(* ===== verification/WriteSpec.v ===== *)
(** * Inserts keep the tree and its map

    What [insert_with] does to a tree at rest, branch by branch. [insert_ok]
    is the contract: the key's leaf is inserted, replaces the old one, or the
    existing one is reported; the map changes in that key only, the count
    follows, and every object stays accounted for. An attempt that fails for
    lack of storage leaves the tree as it was. [insert_attempt_spec]: an
    attempt that runs alone never retries, so one turn of the retry loop is
    enough ([insert_hinted_spec], [insert_at_hint_spec]). *)

From S2P Require Import Prelude Bytes Latch Slot Bits Node NodeSpec NodeOps Free Mem Shape Raw Read Write Inv Descent Commit Update Pool Chain Guard Commits Rules.
Local Open Scope Z_scope.

(** ** The contract *)

Section contract.
Context {L St : Type} {LN : LeafNode L} {LL : LeafLaws L} {LY : Layout St} {EX : Exempt}.
Implicit Types (s : RawTree L St) (m : gmap path loc) (B : gmap loc path) (P : gset loc).

(** Where a hint points: a linked node on the path of [key], unchanged since. *)
Definition hint_ok s B (key : path) (h : Hint) : Prop :=
  ∃ n p ob, hint_node h = NodeAt n ∧ B !! n = Some p ∧ t_nodes s !! n = Some ob ∧
    o_latch ob = hint_version h ∧ length (p ++ pfx (o_node ob)) = hint_depth h ∧
    p ++ pfx (o_node ob) `prefix_of` key.

(** The new leaf [l] is linked at [key]; [leaves] says what happened to the
    leaves. *)
Record inserted s m (l : loc) (key : path) (len : list Z) s' B' P' : Prop := {
  in_wf : wf s' B' (<[key := l]> m) P';
  in_len : t_len s' = len;
  in_stripe : t_stripe s' = t_stripe s;
}.

(** A leaf that is replaced can be marked. *)
Definition replaceable (mode : Mode) : Prop := mode = Replace → ∀ x : L, is_Some (mark_removed x).

(** The nodes of the tree at rest are as they were, but for those that were
    latched and unlocked once. *)
Record stepped s B s' : Prop := {
  st_nodes n ob : t_nodes s !! n = Some ob → is_Some (B !! n) ∨ n ∈ t_retired_nodes s →
    ∃ ob', t_nodes s' !! n = Some ob' ∧ (ob' = ob ∨ quiet (o_latch ob) ∧ o_latch ob' = unlock {| g_v := o_latch ob |});
  st_retired : t_retired_nodes s' = t_retired_nodes s;
}.

Lemma stepped_none s B s' : t_nodes s' = t_nodes s → t_retired_nodes s' = t_retired_nodes s → stepped s B s'.
Proof. intros E1 E2. split; [|done]. intros n ob Hn _. exists ob. rewrite E1. by split; [|left]. Qed.

Lemma stepped_one s B s' n ob nd' : t_nodes s !! n = Some ob → quiet (o_latch ob) →
  t_nodes s' = <[n := {| o_latch := drop_guard {| g_v := o_latch ob |}; o_node := nd' |}]> (t_nodes s) →
  t_retired_nodes s' = t_retired_nodes s → stepped s B s'.
Proof.
  intros Hn Hq E1 E2. split; [|done]. intros n' ob' Hn' _. rewrite E1. destruct (decide (n' = n)) as [->|Hne].
  - rewrite lookup_insert_eq. assert (ob' = ob) as -> by congruence. eexists. split; [done|]. by right.
  - rewrite lookup_insert_ne by done. exists ob'. by split; [|left].
Qed.

(** [old] is marked, retired and no longer reachable; [l] has no owner. *)
Definition leaf_replaced s s' (old l : loc) : Prop := ∃ x x1,
  t_leaves s !! old = Some x ∧ mark_removed x = Some x1 ∧ leaf_unlinked s s' old x1 (t_owned s ∖ {[l]}).

Definition insert_ok s B m (l : loc) key mode count (hint : option Hint) (r : insert_result) s' : Prop :=
  let '(o, p', h) := r in
  pool_ok p' ∧
  match o with
  | Some (Inserted l') => l' = l ∧ m !! key = None ∧ leaves_kept s s' l ∧
      ∃ B', inserted s m l key (counted count s) s' B' (pool p') ∧
        (h = hint ∨ ∃ h', h = Some h' ∧ hint_ok s' B' key h')
  | Some (Replaced old) => mode = Replace ∧ m !! key = Some old ∧ leaf_replaced s s' old l ∧
      inserted s m l key (t_len s) s' B (pool p') ∧ stepped s B s' ∧ h = hint
  | Some (Existing old) => mode = InsertIfAbsent ∧ m !! key = Some old ∧
      wf s' B m (pool p') ∧ same_tree s s' (pool p') ∧ h = hint
  | None => storage_refuses s' ∧ wf s' B m (pool p') ∧ same_tree s s' (pool p') ∧ h = hint
  end.

Definition breaks {A} (Q : insert_result → RawTree L St → Prop) : flow A insert_result → RawTree L St → Prop :=
  λ r s', match r with Break res => Q res s' | Continue _ => False end.
End contract.

(** ** The branches *)

Section branches.
Context {L St : Type} {LN : LeafNode L} {LL : LeafLaws L} {LY : Layout St} {EX : Exempt}.
Context (s : RawTree L St) (m : gmap path loc) (B : gmap loc path) (p : Prepared).
Context (l : loc) (key : path) (mode : Mode) (count : Z) (hint : option Hint) (b : SpinBackoff).
Context (W : wf s B m (pool p)) (Hp : pool_ok p).
Context (Ho : l ∈ t_owned s) (Hkey : live_key s l = Some key).
Context (Hmark : replaceable mode).
Abbreviation OK := (breaks (A := retry_state) (insert_ok s B m l key mode count hint)).

(** The map after a leaf of [key] is in place. *)
Lemma lookup_live k l' : m !! k = Some l' → ∃ x, t_leaves s !! l' = Some x ∧ is_removed x = false ∧ key_bytes x = k.
Proof using W. intros Hk. by apply (map_live _ _ _ _ _ _ W), live_key_Some in Hk. Qed.

Lemma done_existing old : mode = InsertIfAbsent → m !! key = Some old →
  wp (finish (L := L) (Existing old) p hint) OK s.
Proof using All. intros. apply wp_ret. split_and!; done. Qed.

Lemma insert_first_spec : t_root s = Null → wp (insert_first l count hint b p) OK s.
Proof using All.
  intros R. destruct (root_null _ _ _ _ W R) as [Hm _]. pose proof (wf_root_latch _ _ _ _ W) as Hq.
  unfold insert_first. apply wp_bind, wp_root_lock; [done|]. apply wp_bind, wp_root.
  cbn [t_root set_t_root_latch]. rewrite R. wp_simpl.
  apply wp_bind, wp_len_add, wp_bind, wp_owner_disarm, wp_bind, wp_root_write; [by apply quiet_locked|].
  apply wp_bind, wp_root_drop, wp_ret. split; [done|]. split_and!; [done|by rewrite Hm|done|].
  exists B. split; [|by left]. split; [|done..].
  eapply (wf_slot_insert s _ B m (pool p) SlotRoot [] false None (Some (LeafAt l)) W); try done.
  - replace None with (present (R := raw) (t_root s)) by (by rewrite R). constructor.
  - by apply set_root_slot.
  - by eapply (nodes_kept s).
  - split; [by apply quiet_drop|etrans; [apply counted_length|done]|done].
  - apply prefix_nil.
  - by rewrite Hm.
Qed.

(** One store of the leaf in a slot of a node on the path. *)
Section store.
Context (n : loc) (q : path) (ob : NodeObj) (O : on_path s B key n q ob).
Context (sl : slot) (q0 : path) (x0 : bool) (nd' : node raw) (w : Z).
Context (Hset : slot_set (t_root s) (nodes_of s) sl (Some (LeafAt l)) (t_root s) (<[n := nd']> (nodes_of s))).
Context (Hok : node_ok nd') (Hne : nonempty nd') (Hw : quiet w) (Hf : fits q0 x0 key).

Lemma store_new : slot_at (t_root s) (nodes_of s) B sl q0 x0 None → m !! key = None →
  wf (put_node (set_t_owned (t_owned s ∖ {[l]}) (set_t_len (counted count s) s)) n {| o_latch := w; o_node := nd' |})
    B (<[key := l]> m) (pool p).
Proof using All.
  intros SA Hm. eapply (wf_slot_insert s _ B m (pool p) sl q0 x0 None (Some (LeafAt l)) W SA); try done.
  - by rewrite nodes_of_put.
  - eapply node_changed; [done|apply O|done..].
  - split; [apply W|etrans; [apply counted_length|done]|done].
Qed.
(* ===== verification/RemoveSpec.v ===== *)
(** * Removes keep the tree and its map

    What [remove_confirmed] does to a tree at rest: it unlinks the key's leaf,
    marks it removed and retires it once, and with it every node that it leaves
    empty, so that no empty node is left at rest; or it changes nothing but
    latch versions. Between the latched sections of one remove the node whose
    last entry is gone is exempt from the rule that nodes have an entry;
    [unlink_emptied_spec] discharges the exemption. *)

From S2P Require Import Prelude Bytes Latch Slot Bits Node NodeSpec NodeOps Free Mem Shape Raw Read Remove Inv Descent Commit Update Pool Guard Commits Rules.
Local Open Scope Z_scope.

(** No exemption. *)
Abbreviation at_rest := (∅ : gset loc).

Section exemptions.
Context {L St : Type} {LN : LeafNode L} {LL : LeafLaws L} {LY : Layout St}.
Implicit Types (s : RawTree L St) (m : gmap path loc) (B : gmap loc path) (P : gset loc).

(** Exchanging the exempt nodes. *)
Lemma wf_exempt (E1 E2 : gset loc) s B m P :
  wf (EX := E1) s B m P →
  (∀ n ob, n ∈ E1 → n ∉ E2 → is_Some (B !! n) → t_nodes s !! n = Some ob → nonempty (o_node ob)) →
  wf (EX := E2) s B m P.
Proof.
  intros [W1 W2 W3 W4 W5 W6 W7 W8] HE. split; try done.
  intros n. destruct (W3 n) as [ob H1 H2 H3 H4 H5 H6 H7|ob H1 H2 H3 H4 H5|ob H1 H2 H3 H4 H5 H6|H1 H2 H3 H4].
  - apply (node_linked (EX := E2)) with ob; try done. intros Hn.
    destruct (decide (n ∈ E1)) as [Hi|Hi]; [by eapply HE|by apply H7].
  - by apply (node_retired (EX := E2)) with ob.
  - by apply (node_pooled (EX := E2)) with ob.
  - by apply (node_free (EX := E2)).
Qed.

Lemma wf_exempt_more (E1 E2 : gset loc) s B m P : E1 ⊆ E2 → wf (EX := E1) s B m P → wf (EX := E2) s B m P.
Proof. intros HE W. eapply wf_exempt; [exact W|]. set_solver. Qed.

(** Never compute the list of children while comparing terms. *)
#[local] Opaque all_bytes children_list child_count.

Lemma emptied_nonempty (nd : node raw) : node_ok nd → emptied_by nd Nothing = false ↔ nonempty nd.
Proof.
  intros Hok. rewrite <- not_true_iff_false, emptied_by_spec by done. unfold nonempty. split.
  - intros H. destruct (decide (exact_leaf nd = Null)) as [E|]; [|by right]. left.
    destruct (children_list (find_child nd)) as [|[b c] es] eqn:El.
    + destruct H. split; [|done]. intros x Hx. destruct Hx.
      apply child_count_0. by rewrite child_count_length, El.
    + exists b, c. apply elem_of_children_list. rewrite El. by left.
  - intros [[b [c Hb]]|Hx] [H1 H2].
    + by specialize (H1 b); rewrite Hb in H1; specialize (H1 ltac:(done)).
    + by specialize (H2 Hx).
Qed.

Lemma emptied_empty (nd : node raw) : node_ok nd → emptied_by nd Nothing = true ↔
  (∀ b, find_child nd b = None) ∧ exact_leaf nd = Null.
Proof.
  intros Hok. rewrite emptied_by_spec by done. split.
  - intros [H1 H2]. split.
    + intros b. destruct (find_child nd b) eqn:E; [|done]. by specialize (H1 b ltac:(by rewrite E)).
    + destruct (decide (exact_leaf nd = Null)) as [|Hx]; [done|]. by specialize (H2 Hx).
  - intros [H1 H2]. split; [|done]. intros x Hx. by rewrite H1 in Hx.
Qed.

Lemma empty_no_edges β (nd : node raw) q x r : (∀ b, find_child nd b = None) → exact_leaf nd = Null →
  ¬ node_edges β nd q x r.
Proof. intros H1 H2 [(_ & b & E & _)|(_ & E & ? & _)]; [by rewrite H1 in E|congruence]. Qed.
End exemptions.

(** ** The node at hand leaves its parent *)

Section unlinking.
Context {L St : Type} {LN : LeafNode L} {LL : LeafLaws L} {LY : Layout St} {EX : Exempt}.
Implicit Types (s : RawTree L St) (m : gmap path loc) (B : gmap loc path) (P : gset loc) (pg : ParentGuard).

(** The parent that the section may leave empty. *)
Definition guard_exempt pg : gset loc := match pg with GuardRoot _ => ∅ | GuardNode a _ _ => {[a]} end.

Lemma not_apart_exempt pg a : ¬ apart pg a → a ∈ guard_exempt pg.
Proof. destruct pg; cbn; [tauto|]. intros Ha. destruct (decide (a = p)); [set_solver|tauto]. Qed.

Section node.
Context (s s3 : RawTree L St) (B : gmap loc path) (m : gmap path loc) (P : gset loc).
Context (pg : ParentGuard) (v v' : pview) (n : loc) (p : path) (ob ob' : NodeObj).
Context (W : wf s B m P) (G : guards s B pg v n p) (Hst : stored pg v v' None).
Context (HX : guard_exempt pg ⊆ exempt).
Context (Hp : B !! n = Some p) (Hn : t_nodes s !! n = Some ob).
Context (Hn3 : t_nodes s3 !! n = Some ob') (Hobs : is_obsolete (o_latch ob') = true).
Context (HN : ∀ a, a ≠ n → t_nodes s3 !! a = t_nodes s !! a).
Context (HR : t_retired_nodes s3 = n :: t_retired_nodes s).
Context (ER : t_root s3 = t_root s) (ERL : t_root_latch s3 = t_root_latch s).
Context (Elen : length (t_len s3) = length (t_len s)) (Estr : t_stripe s3 = t_stripe s).

Abbreviation s' := (overlay pg (with_word (freed pg) v') s3).
Abbreviation N1 := (nodes_of (overlay pg (with_word (freed pg) v') s)).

WHAT THE TASK REQUIRES >>
Find the word "etrans" in the entries, and copy every line it shows up in.

YOUR SOLUTION >>
  - split; [by apply quiet_drop|etrans; [apply counted_length|done]|done].
  - split; [apply W|etrans; [apply counted_length|done]|done].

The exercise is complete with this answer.